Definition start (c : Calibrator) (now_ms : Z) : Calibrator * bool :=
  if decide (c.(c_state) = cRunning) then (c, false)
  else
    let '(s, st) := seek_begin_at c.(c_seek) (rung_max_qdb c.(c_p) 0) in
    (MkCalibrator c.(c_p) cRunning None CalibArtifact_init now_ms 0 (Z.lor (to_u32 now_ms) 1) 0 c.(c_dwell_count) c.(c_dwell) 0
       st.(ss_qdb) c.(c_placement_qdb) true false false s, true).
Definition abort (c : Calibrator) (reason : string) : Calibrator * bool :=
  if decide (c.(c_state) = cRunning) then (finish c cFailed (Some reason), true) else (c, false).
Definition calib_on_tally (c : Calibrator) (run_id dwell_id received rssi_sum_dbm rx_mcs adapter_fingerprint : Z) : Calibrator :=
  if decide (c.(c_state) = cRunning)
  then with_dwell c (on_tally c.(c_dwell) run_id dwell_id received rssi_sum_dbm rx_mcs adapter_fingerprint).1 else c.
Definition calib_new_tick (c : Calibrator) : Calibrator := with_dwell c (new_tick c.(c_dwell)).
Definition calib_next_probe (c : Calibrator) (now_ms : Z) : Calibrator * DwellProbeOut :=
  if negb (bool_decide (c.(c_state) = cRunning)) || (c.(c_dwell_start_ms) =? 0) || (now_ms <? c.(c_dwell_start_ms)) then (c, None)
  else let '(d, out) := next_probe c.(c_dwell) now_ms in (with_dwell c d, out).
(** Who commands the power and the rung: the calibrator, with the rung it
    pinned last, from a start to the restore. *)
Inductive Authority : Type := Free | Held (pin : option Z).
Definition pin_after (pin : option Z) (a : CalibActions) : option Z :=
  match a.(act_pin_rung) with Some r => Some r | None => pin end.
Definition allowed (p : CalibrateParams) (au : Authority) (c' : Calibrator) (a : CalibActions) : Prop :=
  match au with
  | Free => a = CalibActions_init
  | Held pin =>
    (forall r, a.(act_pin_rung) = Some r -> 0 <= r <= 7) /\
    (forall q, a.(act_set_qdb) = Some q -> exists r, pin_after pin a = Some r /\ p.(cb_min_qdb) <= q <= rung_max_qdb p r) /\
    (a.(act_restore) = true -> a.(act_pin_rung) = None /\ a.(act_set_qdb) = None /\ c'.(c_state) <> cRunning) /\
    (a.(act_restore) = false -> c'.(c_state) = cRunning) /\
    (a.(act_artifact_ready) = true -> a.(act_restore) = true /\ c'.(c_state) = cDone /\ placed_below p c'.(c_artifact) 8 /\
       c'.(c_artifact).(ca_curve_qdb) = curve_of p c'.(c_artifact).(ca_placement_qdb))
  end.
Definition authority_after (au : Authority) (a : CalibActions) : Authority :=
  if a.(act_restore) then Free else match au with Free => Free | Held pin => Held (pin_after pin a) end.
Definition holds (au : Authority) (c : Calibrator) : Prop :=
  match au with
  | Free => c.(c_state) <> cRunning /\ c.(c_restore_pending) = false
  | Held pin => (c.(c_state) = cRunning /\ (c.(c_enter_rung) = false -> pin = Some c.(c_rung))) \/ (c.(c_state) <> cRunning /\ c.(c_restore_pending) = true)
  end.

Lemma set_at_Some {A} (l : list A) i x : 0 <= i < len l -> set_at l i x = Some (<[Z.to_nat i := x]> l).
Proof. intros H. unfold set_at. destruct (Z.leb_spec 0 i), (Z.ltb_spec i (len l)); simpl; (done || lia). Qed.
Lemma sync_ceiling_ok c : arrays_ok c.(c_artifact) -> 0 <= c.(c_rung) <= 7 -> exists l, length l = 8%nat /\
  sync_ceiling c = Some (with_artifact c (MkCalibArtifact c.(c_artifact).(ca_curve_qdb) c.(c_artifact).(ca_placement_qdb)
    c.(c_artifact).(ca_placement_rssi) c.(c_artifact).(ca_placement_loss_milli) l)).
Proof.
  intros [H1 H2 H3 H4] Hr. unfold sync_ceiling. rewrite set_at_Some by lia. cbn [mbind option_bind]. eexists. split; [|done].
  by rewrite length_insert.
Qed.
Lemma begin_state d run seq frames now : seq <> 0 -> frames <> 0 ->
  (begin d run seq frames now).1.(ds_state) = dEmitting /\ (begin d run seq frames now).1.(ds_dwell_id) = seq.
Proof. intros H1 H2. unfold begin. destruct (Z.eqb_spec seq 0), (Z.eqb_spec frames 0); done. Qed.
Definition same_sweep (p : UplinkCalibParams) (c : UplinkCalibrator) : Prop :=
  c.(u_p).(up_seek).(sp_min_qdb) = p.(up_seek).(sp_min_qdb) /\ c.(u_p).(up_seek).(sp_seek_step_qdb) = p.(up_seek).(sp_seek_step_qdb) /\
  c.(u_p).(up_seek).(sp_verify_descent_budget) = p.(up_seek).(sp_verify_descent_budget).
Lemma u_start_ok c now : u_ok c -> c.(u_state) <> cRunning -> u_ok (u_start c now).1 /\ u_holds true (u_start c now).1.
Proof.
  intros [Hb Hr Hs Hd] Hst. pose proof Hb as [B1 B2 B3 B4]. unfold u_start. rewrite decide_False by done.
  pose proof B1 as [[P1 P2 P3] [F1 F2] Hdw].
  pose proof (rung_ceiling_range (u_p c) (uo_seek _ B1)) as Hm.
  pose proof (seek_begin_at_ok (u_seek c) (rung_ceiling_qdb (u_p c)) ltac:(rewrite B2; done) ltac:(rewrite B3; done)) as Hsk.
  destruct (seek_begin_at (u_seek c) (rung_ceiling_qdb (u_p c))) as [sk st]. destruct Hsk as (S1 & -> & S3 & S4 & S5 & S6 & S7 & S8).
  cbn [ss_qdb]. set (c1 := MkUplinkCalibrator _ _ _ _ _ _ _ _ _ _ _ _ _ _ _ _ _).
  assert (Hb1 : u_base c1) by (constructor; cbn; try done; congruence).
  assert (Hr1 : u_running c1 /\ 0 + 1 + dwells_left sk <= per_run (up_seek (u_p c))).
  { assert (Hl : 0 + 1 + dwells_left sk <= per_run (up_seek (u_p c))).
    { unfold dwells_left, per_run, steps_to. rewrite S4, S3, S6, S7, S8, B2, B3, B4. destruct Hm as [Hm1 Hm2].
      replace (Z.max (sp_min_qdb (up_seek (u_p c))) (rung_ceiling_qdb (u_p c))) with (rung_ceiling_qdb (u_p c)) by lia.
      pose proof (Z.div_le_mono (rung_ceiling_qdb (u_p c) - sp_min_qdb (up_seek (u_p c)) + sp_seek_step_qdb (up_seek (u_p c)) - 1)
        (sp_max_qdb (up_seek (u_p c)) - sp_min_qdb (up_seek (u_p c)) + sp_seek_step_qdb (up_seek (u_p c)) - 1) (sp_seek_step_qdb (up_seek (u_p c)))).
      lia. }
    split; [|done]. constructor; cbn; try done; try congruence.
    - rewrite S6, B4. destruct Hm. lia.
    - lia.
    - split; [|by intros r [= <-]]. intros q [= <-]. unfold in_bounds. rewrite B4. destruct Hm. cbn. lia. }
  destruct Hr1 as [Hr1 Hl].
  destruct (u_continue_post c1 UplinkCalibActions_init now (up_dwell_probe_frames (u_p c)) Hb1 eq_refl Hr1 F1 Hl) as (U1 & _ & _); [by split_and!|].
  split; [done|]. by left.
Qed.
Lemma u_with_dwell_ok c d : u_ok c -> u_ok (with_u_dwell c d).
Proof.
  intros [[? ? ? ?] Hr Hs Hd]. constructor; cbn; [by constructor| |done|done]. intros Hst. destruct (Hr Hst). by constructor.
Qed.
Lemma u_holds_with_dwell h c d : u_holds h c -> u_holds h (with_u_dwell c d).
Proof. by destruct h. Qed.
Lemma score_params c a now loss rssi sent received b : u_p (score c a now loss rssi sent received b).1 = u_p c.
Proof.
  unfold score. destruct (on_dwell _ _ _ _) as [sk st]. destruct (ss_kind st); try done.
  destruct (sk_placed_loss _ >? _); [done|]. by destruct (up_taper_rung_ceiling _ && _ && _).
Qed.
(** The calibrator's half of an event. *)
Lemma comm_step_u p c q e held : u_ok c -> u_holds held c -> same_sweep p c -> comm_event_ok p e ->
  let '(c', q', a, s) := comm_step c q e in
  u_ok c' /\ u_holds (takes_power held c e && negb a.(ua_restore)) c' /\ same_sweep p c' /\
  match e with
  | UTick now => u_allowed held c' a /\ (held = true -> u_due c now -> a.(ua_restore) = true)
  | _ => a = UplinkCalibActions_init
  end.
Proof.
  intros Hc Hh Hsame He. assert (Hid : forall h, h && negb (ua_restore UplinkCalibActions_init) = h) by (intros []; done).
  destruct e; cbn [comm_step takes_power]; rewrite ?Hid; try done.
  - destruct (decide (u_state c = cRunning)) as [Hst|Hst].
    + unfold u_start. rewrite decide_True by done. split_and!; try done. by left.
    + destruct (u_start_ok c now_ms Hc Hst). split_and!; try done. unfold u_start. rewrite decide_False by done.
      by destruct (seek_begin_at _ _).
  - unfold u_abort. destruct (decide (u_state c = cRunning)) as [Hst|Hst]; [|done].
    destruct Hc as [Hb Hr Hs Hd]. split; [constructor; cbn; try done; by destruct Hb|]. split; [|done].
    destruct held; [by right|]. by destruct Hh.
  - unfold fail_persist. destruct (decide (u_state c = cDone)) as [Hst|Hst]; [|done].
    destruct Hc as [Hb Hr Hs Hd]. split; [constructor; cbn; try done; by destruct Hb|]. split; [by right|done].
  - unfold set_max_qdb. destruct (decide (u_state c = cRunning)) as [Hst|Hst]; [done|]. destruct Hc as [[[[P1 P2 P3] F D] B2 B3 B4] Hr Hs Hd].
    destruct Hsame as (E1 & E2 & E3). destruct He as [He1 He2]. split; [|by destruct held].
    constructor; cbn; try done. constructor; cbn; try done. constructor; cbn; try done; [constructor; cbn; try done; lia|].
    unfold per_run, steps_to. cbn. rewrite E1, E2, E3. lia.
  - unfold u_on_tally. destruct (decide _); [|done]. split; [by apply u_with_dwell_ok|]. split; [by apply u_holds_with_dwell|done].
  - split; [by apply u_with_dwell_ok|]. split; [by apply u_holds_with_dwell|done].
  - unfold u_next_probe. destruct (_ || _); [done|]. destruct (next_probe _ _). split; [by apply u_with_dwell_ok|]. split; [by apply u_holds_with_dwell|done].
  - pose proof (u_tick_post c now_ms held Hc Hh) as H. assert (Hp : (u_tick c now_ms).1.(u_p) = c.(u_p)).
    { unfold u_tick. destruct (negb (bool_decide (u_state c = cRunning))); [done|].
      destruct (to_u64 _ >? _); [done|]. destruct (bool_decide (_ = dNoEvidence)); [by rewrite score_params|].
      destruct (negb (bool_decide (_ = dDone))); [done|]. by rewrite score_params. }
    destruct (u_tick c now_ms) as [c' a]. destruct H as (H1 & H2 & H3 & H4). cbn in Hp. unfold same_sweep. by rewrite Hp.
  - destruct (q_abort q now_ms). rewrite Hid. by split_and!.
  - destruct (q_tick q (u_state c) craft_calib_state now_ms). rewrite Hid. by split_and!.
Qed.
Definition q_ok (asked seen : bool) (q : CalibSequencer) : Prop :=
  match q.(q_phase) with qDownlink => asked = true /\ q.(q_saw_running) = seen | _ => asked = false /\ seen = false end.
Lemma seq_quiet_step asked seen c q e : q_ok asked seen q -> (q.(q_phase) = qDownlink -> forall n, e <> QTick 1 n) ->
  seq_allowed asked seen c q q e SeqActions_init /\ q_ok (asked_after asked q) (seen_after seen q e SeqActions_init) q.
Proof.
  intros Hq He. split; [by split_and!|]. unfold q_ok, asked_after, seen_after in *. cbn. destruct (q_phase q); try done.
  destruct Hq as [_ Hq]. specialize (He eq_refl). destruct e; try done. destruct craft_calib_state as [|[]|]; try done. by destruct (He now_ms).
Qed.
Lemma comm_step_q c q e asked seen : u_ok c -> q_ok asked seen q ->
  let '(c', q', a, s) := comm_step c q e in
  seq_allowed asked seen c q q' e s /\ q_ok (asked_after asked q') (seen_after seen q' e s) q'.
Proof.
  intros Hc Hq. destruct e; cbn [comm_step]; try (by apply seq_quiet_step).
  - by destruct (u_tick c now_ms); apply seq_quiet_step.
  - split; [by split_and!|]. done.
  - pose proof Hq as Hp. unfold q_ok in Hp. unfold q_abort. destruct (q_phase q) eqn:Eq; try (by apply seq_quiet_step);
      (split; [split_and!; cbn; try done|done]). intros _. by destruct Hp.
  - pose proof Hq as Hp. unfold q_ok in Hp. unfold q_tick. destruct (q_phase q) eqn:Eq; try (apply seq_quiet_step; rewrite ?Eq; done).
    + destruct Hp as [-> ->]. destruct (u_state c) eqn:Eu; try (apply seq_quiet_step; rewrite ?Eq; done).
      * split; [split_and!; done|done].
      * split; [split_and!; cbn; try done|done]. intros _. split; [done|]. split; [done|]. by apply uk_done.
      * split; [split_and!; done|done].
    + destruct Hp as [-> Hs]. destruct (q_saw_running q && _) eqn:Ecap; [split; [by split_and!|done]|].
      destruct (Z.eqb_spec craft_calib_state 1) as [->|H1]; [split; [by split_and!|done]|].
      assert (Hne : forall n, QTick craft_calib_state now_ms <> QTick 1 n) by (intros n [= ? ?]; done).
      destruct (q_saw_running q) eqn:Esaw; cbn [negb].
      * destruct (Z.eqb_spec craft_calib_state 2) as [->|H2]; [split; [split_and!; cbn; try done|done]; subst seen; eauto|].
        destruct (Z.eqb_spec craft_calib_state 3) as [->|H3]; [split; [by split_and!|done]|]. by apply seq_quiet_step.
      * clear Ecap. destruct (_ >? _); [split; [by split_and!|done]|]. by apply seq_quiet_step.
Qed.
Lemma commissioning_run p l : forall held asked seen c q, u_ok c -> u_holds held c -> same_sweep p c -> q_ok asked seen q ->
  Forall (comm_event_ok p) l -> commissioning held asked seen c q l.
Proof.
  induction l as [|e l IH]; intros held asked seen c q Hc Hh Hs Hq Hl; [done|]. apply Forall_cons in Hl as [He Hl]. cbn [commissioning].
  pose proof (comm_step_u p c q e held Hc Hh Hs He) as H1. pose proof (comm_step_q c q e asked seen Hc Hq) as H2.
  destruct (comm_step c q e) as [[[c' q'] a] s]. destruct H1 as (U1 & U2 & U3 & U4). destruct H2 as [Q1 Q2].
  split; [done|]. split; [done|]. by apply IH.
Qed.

THE PROBLEM = Out of the entries above, write out only the lines between the line holding "seq_allowed asked seen c q q e" and the line holding "(by apply seq_quiet_step);", inclusive, each exactly as given.

RESPONSE =
  seq_allowed asked seen c q q e SeqActions_init /\ q_ok (asked_after asked q) (seen_after seen q e SeqActions_init) q.
Proof.
  intros Hq He. split; [by split_and!|]. unfold q_ok, asked_after, seen_after in *. cbn. destruct (q_phase q); try done.
  destruct Hq as [_ Hq]. specialize (He eq_refl). destruct e; try done. destruct craft_calib_state as [|[]|]; try done. by destruct (He now_ms).
Qed.
Lemma comm_step_q c q e asked seen : u_ok c -> q_ok asked seen q ->
  let '(c', q', a, s) := comm_step c q e in
  seq_allowed asked seen c q q' e s /\ q_ok (asked_after asked q') (seen_after seen q' e s) q'.
Proof.
  intros Hc Hq. destruct e; cbn [comm_step]; try (by apply seq_quiet_step).
  - by destruct (u_tick c now_ms); apply seq_quiet_step.
  - split; [by split_and!|]. done.
  - pose proof Hq as Hp. unfold q_ok in Hp. unfold q_abort. destruct (q_phase q) eqn:Eq; try (by apply seq_quiet_step);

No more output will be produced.